Moss filled topiary rooster frame with weeds

Record rains in Northern California have made weeding and planting difficult, so when there is a break between storms, we are outside trying to catch up on weeding, planting, and transplanting. One sign of the consistent wet weather came from an unexpected hitchhiker on our moss-covered chicken topiary: weeds, a pain to pull, and a pain in the back. But it did help the chicken look livelier.

The sun is out, prompting an explosion of bloom from the Spiraea x vanhouttei (below left). I also see other plants coming into bloom; the old Syringa vulgaris never disappoints, and a pot of purple parrot Tulipa x gesneriana (below center) is preparing a show. During this season, there is always something to look forward to finding in bloom. Even the Euphorbia tirucalli ‘Sticks on Fire’ (below right) is up in flames and wanting to be noticed.

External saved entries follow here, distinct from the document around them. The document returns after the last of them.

(** The decoder of a container counts the mandatory information elements it has seen,
    not which ones: a NASNonDeliveryIndication that carries the cause four times and
    nothing else is accepted, and the UE ids and the NAS PDU are what the object held
    before.  (Every generated container with mandatory elements counts in this way.) *)
Theorem ngap_repeated_ie_accepted x0 (it : ie_item cause_c) : ie_id it = 15 -> 0 <= ie_crit it < NOF_CRIT -> cause_ok (ie_value it) ->
  exists b c, (let! b := pack_length uint32 bit_ref_new 4 0 65535 true in pack_fixed_seq_of (Asn1Codec0 := {| asn_pack := ie_item_pack (Asn1Codec0 := cause_t); asn_unpack := ie_item_unpack (Asn1Codec0 := cause_t) |}) b [it; it; it; it]) = pack_ok b
    /\ nnd_unpack x0 (cbit_ref_of (br_writer b)) = Some (UOk (NasNonDeliveryInd (nnd_amf_ue_ngap_id x0) (nnd_ran_ue_ngap_id x0) (nnd_nas_pdu x0) it) c).
Proof.
  intros Hid Hcrit Hc. assert (ie_item_ok (Asn1Codec0 := cause_t) it) as Hit.
  { split; [lia|done|by apply encodes_cause|]. eapply open_type_fits_grows; [by apply grows_cause|unfold ASN_16K; lia]. }
  destruct x0 as [a0 r0 n0 c0]. cbn [nnd_amf_ue_ngap_id nnd_ran_ue_ngap_id nnd_nas_pdu]. set (y := NasNonDeliveryInd a0 r0 n0 it).
  assert (encodes true (fun b => let! b := ie_item_pack (Asn1Codec0 := cause_t) b it in let! b := ie_item_pack (Asn1Codec0 := cause_t) b it in let! b := ie_item_pack (Asn1Codec0 := cause_t) b it in
    let! b := ie_item_pack (Asn1Codec0 := cause_t) b it in pack_ok b) (nnd_unpack_ies 4 4 (NasNonDeliveryInd a0 r0 n0 c0)) (0, y)) as Hies.
  { cbn [nnd_unpack_ies]. do 4 (eapply encodes_ie_step; [exact Hit|intros c; rewrite Hid; cbn [Z.eqb Pos.eqb]; reflexivity|]; cbv beta). apply encodes_ret. }
  destruct (encodes_message (fun b => let! b := pack_length uint32 b 4 0 65535 true in let! b := ie_item_pack (Asn1Codec0 := cause_t) b it in let! b := ie_item_pack (Asn1Codec0 := cause_t) b it in
    let! b := ie_item_pack (Asn1Codec0 := cause_t) b it in let! b := ie_item_pack (Asn1Codec0 := cause_t) b it in pack_ok b) (nnd_unpack (NasNonDeliveryInd a0 r0 n0 c0)) y) as (b & c & Hp & Hu & _);
    [|by exists b, c]. by apply encodes_nnd_container.
Qed.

Planting in record time helped catch us up with recent purchases and pot-bound plants needing new homes. Rob worked hard making 16+ gopher cages to keep the pests out of our coveted Helleborus orientalis ‘Sparkling Diamonds’ (below left, the nurseryman we bought them from had to get special approval to let them go); their location under the Betula pendula will brighten late winter with their double white blooms. Relocation to better spots included our one Coreopsis tinctorial,’ a pot-bound Aloe vera, and another succulent that I am failing to remember its name. If anyone can identify it, please comment below….and thank you!

What is this? I can't remember!

One oddity is the mysterious placement of some Muscari armeniacum that have imposed themselves onto our pool patio. Sandwiched between two concrete slabs, this 2” wide spot is an expansion joint, so the slabs do not crack. A piece of redwood should be there, but the wood rotted out long ago. So now we have about three little groupings of M. armeniacum like little soldiers on maneuvers. What a twist…I think we’ll add more and make it a design element.

Finally, while our Beta vulgaris keeps up a healthy harvest, our Vicia faba blooms have missed the bees. The rain has kept the bees away, I’m assuming. They have been enjoying the harvest from the Ceanothus ‘Ray Hartman’ in full bloom, but the bees have not made it into the veggie garden. We need warmer weather before the V. faba are found and pollinated.

Happily, we’re not on the Titanic, but we rearranged the deck chairs. Despite the weather reports predicting yet more rain, we want to be ready to enjoy the garden with our friends and neighbors. The outdoor dining table and chaises are swept and ready. Summer cannot arrive soon enough!